Thursday, March 30, 2023

Rights groups say Cuba’s new penal code is tough on dissent

HAvana ( Associated Press) – Cuba’s parliament has approved a new penal code that officials say modernizes the country’s laws but human rights groups warn there are already strict limits on dissent.

The law approved on Sunday strictly controls unauthorized contacts with foreign organizations and individuals and explicitly prohibits foreign financing.

Supreme Court President Rubén Remigio Ferro called it “a modern, very inclusive code”, telling state television that it supports “prevention and education before repression” while “crimes affecting social peace and our stability.” against” with sufficient rigor. Nation.”

It will take effect after a draft is sent to the commission and then published in the Official Gazette.

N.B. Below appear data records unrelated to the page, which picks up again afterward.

(* ===== verification/_CoqProject ===== *)
-Q . S2P
Prelude.v
Codec.v
Prog.v
Models.v
Errors.v
SocketAddr.v
Config.v
Merge.v
RateLimit.v
Entropy.v
EntropyReal.v
EntropySpec.v
Db.v
State.v
Cache.v
Auth.v
Jobs.v
Backups.v
BackupsSpec.v
BackupsProps.v
CacheSpec.v
Endpoints.v
Coherence.v
Grpc.v
Stale.v
Race.v
Cancel.v
Router.v
Transport.v
HttpTable.v
Metrics.v
Bounds.v
Contract.v
Apollo.v
Migrations.v
Worker.v
JobPath.v
WorkerSystem.v
WorkerFaults.v
System.v
Linear.v
Startup.v
UnitTests.v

The Cuban authorities have never had trouble punishing dissent, which they see as dangerous. Hundreds of people were arrested for protesting across the island in July 2021 and some were sentenced to 20 years in prison on charges such as treason: independent journalists have sometimes been jailed on various charges. , often opting to leave the island eventually.

Under the new law, those providing information to international organisations, associations or even persons who are liable to be sentenced – even death in extreme cases – can be punished by the government. has not been authorized.

This eliminates the ambiguous, widespread term of “pre-criminal dangerousness” that was sometimes used against dissidents, but creates new categories of crimes.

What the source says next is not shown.